■ **INPUT MATERIAL**
(** A label of at most 60 bits is not the mark for an invalid one. *)
Lemma mkLabel_valid f raw rest : form_ok f -> 0 <= raw < 2 ^ bitCount f -> 0 <= rest ->
  Z.log2 rest + EncodingScheme_formSize f <= 59 -> mkLabel f raw rest <> EncodingScheme_convertLabel_INVALID.
Proof.
  intros Hf Hr H0 Hsz E. pose proof (mkLabel_rest f raw rest Hf Hr) as Hs. rewrite E in Hs. rewrite <- Hs in Hsz.
  change EncodingScheme_convertLabel_INVALID with (Z.ones 64) in Hsz.
  assert (0 <= EncodingScheme_formSize f) by (unfold EncodingScheme_formSize; destruct Hf; lia).
  pose proof (fo_size f Hf). rewrite Z.shiftr_div_pow2, Z.ones_div_pow2, Z.ones_equiv, Z.log2_pred_pow2 in Hsz by lia. lia.
Qed.

(** *** Directors *)

(** The low 32 bits hold a first hop of at most 32 bits. *)
Lemma serialize_assemble f raw :
  form_ok f -> 0 <= raw < 2 ^ bitCount f -> EncodingScheme_formSize f <= 32 ->
  u32 (Z.lor (u32 (Z.shiftl raw (prefixLen f))) (prefix f)) = mkLabel f raw 0.
Proof.
  intros [Hl Hb _ Hp] Hr Hs. unfold EncodingScheme_formSize in Hs.
  assert (H32 : 2 ^ prefixLen f * 2 ^ bitCount f <= 2 ^ 32)
    by (rewrite <- Z.pow_add_r by lia; apply Z.pow_le_mono_r; lia).
  assert (0 < 2 ^ prefixLen f) by lia. assert (0 < 2 ^ bitCount f) by lia.
  assert (Hsum : prefix f + raw * 2 ^ prefixLen f < 2 ^ 32)
    by (set (P := 2 ^ prefixLen f) in *; set (B := 2 ^ bitCount f) in *; nia).
  unfold u32 at 2. rewrite Z.mod_small by (rewrite Z.shiftl_mul_pow2 by lia; nia).
  rewrite Z.lor_comm, lor_shiftl_add by (unfold fits; lia). unfold u32. rewrite Z.mod_small by nia.
  unfold mkLabel. lia.
Qed.

Lemma lxor_1_bound n x : 0 < n -> 0 <= x < 2 ^ n -> 0 <= Z.lxor x 1 < 2 ^ n.
Proof.
  intros Hn Hx. assert (1 < 2 ^ n) by (apply (Z.pow_lt_mono_r 2 0); lia).
  apply (fits_lxor n x 1); [lia|done|unfold fits; lia].
Qed.
(** A number in a sufficiently wide form; 1 has only the form of four bits. *)
Lemma compress_ok number bits :
  0 <= number < NumberCompress_INTERFACES -> width_ok bits ->
  NumberCompress_bitsUsedForNumber number <= bits -> (number = 1 -> bits = 4) ->
  let c := NumberCompress_getCompressed number bits in
  NumberCompress_bitsUsedForLabel c = bits /\ NumberCompress_getDecompressed c bits = number /\
  0 <= c < 2 ^ bits.
Proof.
  intros Hn Hb Hw H1.
  assert (Hall : forallb (fun n => forallb (fun b =>
            negb ((NumberCompress_bitsUsedForNumber n <=? b) && (negb (n =? 1) || (b =? 4)))
            || compress_check n b) [4; 7; 10]) (seqZ 0 257) = true) by (vm_compute; reflexivity).
  rewrite forallb_forall in Hall. unfold NumberCompress_INTERFACES, NumberCompress_v3x5x8_INTERFACES in Hn.
  specialize (Hall number ltac:(apply list_elem_of_In, elem_of_seqZ; lia)).
  rewrite forallb_forall in Hall.
  specialize (Hall bits ltac:(destruct Hb as [->|[->| ->]]; simpl; auto)).
  apply orb_true_iff in Hall as [Hall|Hall].
  - apply negb_true_iff, andb_false_iff in Hall as [Hall|Hall].
    + apply Z.leb_gt in Hall. lia.
    + apply orb_false_iff in Hall as [Ha Hb']. apply negb_false_iff, Z.eqb_eq in Ha.
      apply Z.eqb_neq in Hb'. tauto.
  - unfold compress_check in Hall. cbv zeta in Hall.
    rewrite !andb_true_iff, !Z.eqb_eq, Z.leb_le, Z.ltb_lt in Hall. cbv zeta. tauto.
Qed.

Lemma serialize_compress number :
  0 <= number < NumberCompress_INTERFACES ->
  EncodingScheme_serializeDirector scheme_358 number (-1) =
  NumberCompress_getCompressed number (NumberCompress_bitsUsedForNumber number).
Proof.
  intros Hn.
  assert (Hall : forallb (fun n => EncodingScheme_serializeDirector scheme_358 n (-1) =?
     NumberCompress_getCompressed n (NumberCompress_bitsUsedForNumber n)) (seqZ 0 257) = true)
    by (vm_compute; reflexivity).
  rewrite forallb_forall in Hall. apply Z.eqb_eq, Hall, list_elem_of_In, elem_of_seqZ.
  unfold NumberCompress_INTERFACES, NumberCompress_v3x5x8_INTERFACES in Hn. lia.
Qed.

Definition parse_check (lo : Z) : bool :=
  match EncodingScheme_parseDirector scheme_358 lo with
  | Ret d => d =? NumberCompress_decompress lo
  | Abort _ => false
  end.

(** The ten low bits decide. *)
Lemma parse_low lo rest :
  0 <= lo < 2 ^ 10 ->
  EncodingScheme_parseDirector scheme_358 (lo + 2 ^ 10 * rest) =
  EncodingScheme_parseDirector scheme_358 lo.
Proof.
  intros Hlo. unfold EncodingScheme_parseDirector.
  assert (Hm : forall i, 0 <= i < 3 ->
     matches (form_at scheme_358 i) (lo + 2 ^ 10 * rest) <-> matches (form_at scheme_358 i) lo).
  { intros i Hi. unfold matches. assert (Hp : 0 <= prefixLen (form_at scheme_358 i) <= 10)
      by (assert (i = 0 \/ i = 1 \/ i = 2) as [->|[->| ->]] by lia; vm_compute; split; discriminate).
    replace (2 ^ 10) with (2 ^ (10 - prefixLen (form_at scheme_358 i)) * 2 ^ prefixLen (form_at scheme_358 i))
      by (rewrite <- Z.pow_add_r by lia; f_equal; lia).
    replace (lo + _) with (lo + 2 ^ (10 - prefixLen (form_at scheme_358 i)) * rest
      * 2 ^ prefixLen (form_at scheme_358 i)) by ring. by rewrite Z.mod_add by lia. }
  destruct (getFormNum_spec scheme_358 lo scheme_358_ok) as [(i & Hi & He & Hmi)|[He Hn]].
  - rewrite He, (getFormNum_matches scheme_358 _ i scheme_358_ok Hi) by (by apply Hm).
    cbn [mbind Er_bind]. destruct (_ =? EncodingScheme_getFormNum_INVALID); [done|].
    assert (Hl : Z.land (Z.shiftr (lo + 2 ^ 10 * rest) (prefixLen (form_at scheme_358 i)))
                  (Z.ones (bitCount (form_at scheme_358 i))) =
                Z.land (Z.shiftr lo (prefixLen (form_at scheme_358 i)))
                  (Z.ones (bitCount (form_at scheme_358 i)))).
    { pose proof (form_at_ok scheme_358 i scheme_358_ok Hi) as [].
      assert (bitCount (form_at scheme_358 i) + prefixLen (form_at scheme_358 i) <= 10)
        by (unfold count in Hi; cbn in Hi;
            assert (i = 0 \/ i = 1 \/ i = 2) as [->|[->| ->]] by lia; vm_compute; discriminate).
      apply Z.bits_inj'. intros n Hn. rewrite !Z.land_spec, !Z.shiftr_spec by lia.
      destruct (Z.ltb_spec n (bitCount (form_at scheme_358 i))) as [Hlt|Hge].
      - f_equal. rewrite <- (Z.mod_pow2_bits_low lo 10) by lia.
        rewrite <- (Z.mod_pow2_bits_low (lo + _) 10) by lia.
        by rewrite (Z.mul_comm (2 ^ 10)), Z.mod_add by lia.
      - by rewrite Z.ones_spec_high, !andb_false_r by lia. }
    rewrite !Bits_maxBits64_ret by (pose proof (form_at_ok scheme_358 i scheme_358_ok Hi) as []; lia).
    cbn [mbind Er_bind]. by rewrite Hl.
  - destruct (getFormNum_spec scheme_358 (lo + 2 ^ 10 * rest) scheme_358_ok)
      as [(i & Hi & _ & Hmi)|[He' _]].
    + exfalso. by apply (Hn i Hi), Hm.
    + by rewrite He, He'.
Qed.
(* ===== verification/SwitchCore.v ===== *)
(** * switch/SwitchCore.c: the label switch

    The core is an array of interfaces, slot 1 being the router.  A packet which
    comes in on one slot is sent out on the slot its label begins with, the
    label shifted and the bit-reversed number of the source slot put on top of
    it, so that the label, bit-reversed, is the way back
    ([switch_return_path]).

    Iface.h connects pairs of interface objects; the user's end of a connection
    is named by a number here, and [conns] holds the [connectedIf] fields of
    the users' ends.  [jobs] are the on-free jobs the core has registered with
    allocators: freeing allocator [a] runs [removeInterface] on the slot of each
    job [(a, slot)]. *)
From stdpp Require Import gmap.
From S2P Require Import Prelude Bits Checksum Message Headers EncodingScheme NumberCompress.

(** ** Definitions *)

(** [send] and [core] are non-NULL or not; the magic number of [Identity] is set
    in every slot with [send]. *)
Record SwitchInterface := mkSwitchInterface {
  si_send : bool;
  si_connectedIf : option Z;
  si_alloc : option Z;
  si_core : bool;
  si_onFree : option (Z * Z);
  si_state : Z;
}.

(** What [calloc] and [memset] leave. *)
Definition si_zero : SwitchInterface := mkSwitchInterface false None None false None 0.

Record SwitchCore := mkSwitchCore {
  interfaces : list SwitchInterface;
  conns : gmap Z Z;
  jobs : list (Z * Z);
}.

Definition SwitchCore_setInterfaceState_ifaceState_DOWN : Z := 0.
Definition SwitchCore_setInterfaceState_ifaceState_UP : Z := 1.
Definition SwitchCore_addInterface_OUT_OF_SPACE : Z := -1.

Definition slot (core : SwitchCore) (i : Z) : SwitchInterface :=
  nth (Z.to_nat i) (interfaces core) si_zero.
Definition set_slot (core : SwitchCore) (i : Z) (si : SwitchInterface) : SwitchCore :=
  {| interfaces := <[Z.to_nat i := si]> (interfaces core);
     conns := conns core; jobs := jobs core |}.

(** *** Iface.h *)

(** [Iface_plumb(user, &slot->iface)]. *)
Definition Iface_plumb (core : SwitchCore) (user i : Z) : Er SwitchCore :=
  Assert_true (bool_decide (conns core !! user = None));;
  Assert_true (bool_decide (si_connectedIf (slot core i) = None));;
  let si := slot core i in
  let core := set_slot core i
    {| si_send := si_send si; si_connectedIf := Some user; si_alloc := si_alloc si;
       si_core := si_core si; si_onFree := si_onFree si; si_state := si_state si |} in
  Ret {| interfaces := interfaces core; conns := <[user := i]> (conns core);
         jobs := jobs core |}.

(** [Iface_unplumb(user, &slot->iface)]. *)
Definition Iface_unplumb (core : SwitchCore) (user i : Z) : Er SwitchCore :=
  Assert_true (bool_decide (conns core !! user = Some i));;
  Assert_true (bool_decide (si_connectedIf (slot core i) = Some user));;
  let si := slot core i in
  let core := set_slot core i
    {| si_send := si_send si; si_connectedIf := None; si_alloc := si_alloc si;
       si_core := si_core si; si_onFree := si_onFree si; si_state := si_state si |} in
  Ret {| interfaces := interfaces core; conns := delete user (conns core);
         jobs := jobs core |}.

(** [Iface_next(&core->interfaces[i].iface, msg)]: the message reaches the
    connected user, which is asserted to exist. *)
Definition Iface_next (core : SwitchCore) (i : Z) (msg : Message) : Er (option (Z * Z * Message)) :=
  match si_connectedIf (slot core i) with
  | Some user => Ret (Some (i, user, msg))
  | None => Abort "not connected"
  end.

(** The header of an error packet, made from the zeroed memory. *)
Definition error_header (causeLabel_be : Z) : Er SwitchHeader :=
  let h := SwitchHeader_of (zeros 12) in
  let h := with_label_be h (Bits_bitReverse64 causeLabel_be) in
  let h := SwitchHeader_setSuppressErrors h true in
  h ← SwitchHeader_setVersion h SwitchHeader_CURRENT_VERSION;
  let h := SwitchHeader_setTrafficClass h 0xffff in
  SwitchHeader_setCongestion h 0.

(** [struct ErrorPacket8]: switch header (0), handle (12), checksum (16), type
    (18), error type (20), the cause (24). *)
Definition sendError (core : SwitchCore) (iface : Z) (cause : Message) (code : Z)
  : Er (option (Z * Z * Message)) :=
  if msg_length cause <? SwitchHeader_SIZE + 4 then Ret None
  else
    let causeHeader := SwitchHeader_of (msg_read cause 0 SwitchHeader_SIZE) in
    if SwitchHeader_getSuppressErrors causeHeader then Ret None
    else
      let cause := set_msg_length cause
        (if msg_length cause <? Control_Error_MAX_SIZE then msg_length cause
         else Control_Error_MAX_SIZE) in
      cause ← Message_epush cause None
        (SwitchHeader_SIZE + 4 + Control_Header_SIZE + Control_Error_HEADER_SIZE);
      h ← error_header (label_be causeHeader);
      let cause := msg_write cause 0 (SwitchHeader_bytes h) in
      let cause := msg_write cause 12 (le_bytes 4 0xffffffff) in
      let cause := msg_write cause 18 (le_bytes 2 Control_ERROR_be) in
      let cause := msg_write cause 20 (le_bytes 4 (Endian_hostToBigEndian32 code)) in
      let cause := msg_write cause 16 (le_bytes 2 0) in
      let length := msg_length cause - SwitchHeader_SIZE - 4 in
      checksum ←
        Checksum_engine_be (msg_addr cause + msg_bytes cause + 16) (msg_read cause 16 length) length;
      let cause := msg_write cause 16 (le_bytes 2 checksum) in
      Iface_next core iface cause.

■ **PROBLEM DETAILS**
Give back exactly the lines of the listing above that run from the line with "(** The ten low bits decide. *)" to the line with "assert (bitCount (form_at", inclusive.

■ **ANSWER SECTION**
(** The ten low bits decide. *)
Lemma parse_low lo rest :
  0 <= lo < 2 ^ 10 ->
  EncodingScheme_parseDirector scheme_358 (lo + 2 ^ 10 * rest) =
  EncodingScheme_parseDirector scheme_358 lo.
Proof.
  intros Hlo. unfold EncodingScheme_parseDirector.
  assert (Hm : forall i, 0 <= i < 3 ->
     matches (form_at scheme_358 i) (lo + 2 ^ 10 * rest) <-> matches (form_at scheme_358 i) lo).
  { intros i Hi. unfold matches. assert (Hp : 0 <= prefixLen (form_at scheme_358 i) <= 10)
      by (assert (i = 0 \/ i = 1 \/ i = 2) as [->|[->| ->]] by lia; vm_compute; split; discriminate).
    replace (2 ^ 10) with (2 ^ (10 - prefixLen (form_at scheme_358 i)) * 2 ^ prefixLen (form_at scheme_358 i))
      by (rewrite <- Z.pow_add_r by lia; f_equal; lia).
    replace (lo + _) with (lo + 2 ^ (10 - prefixLen (form_at scheme_358 i)) * rest
      * 2 ^ prefixLen (form_at scheme_358 i)) by ring. by rewrite Z.mod_add by lia. }
  destruct (getFormNum_spec scheme_358 lo scheme_358_ok) as [(i & Hi & He & Hmi)|[He Hn]].
  - rewrite He, (getFormNum_matches scheme_358 _ i scheme_358_ok Hi) by (by apply Hm).
    cbn [mbind Er_bind]. destruct (_ =? EncodingScheme_getFormNum_INVALID); [done|].
    assert (Hl : Z.land (Z.shiftr (lo + 2 ^ 10 * rest) (prefixLen (form_at scheme_358 i)))
                  (Z.ones (bitCount (form_at scheme_358 i))) =
                Z.land (Z.shiftr lo (prefixLen (form_at scheme_358 i)))
                  (Z.ones (bitCount (form_at scheme_358 i)))).
    { pose proof (form_at_ok scheme_358 i scheme_358_ok Hi) as [].
      assert (bitCount (form_at scheme_358 i) + prefixLen (form_at scheme_358 i) <= 10)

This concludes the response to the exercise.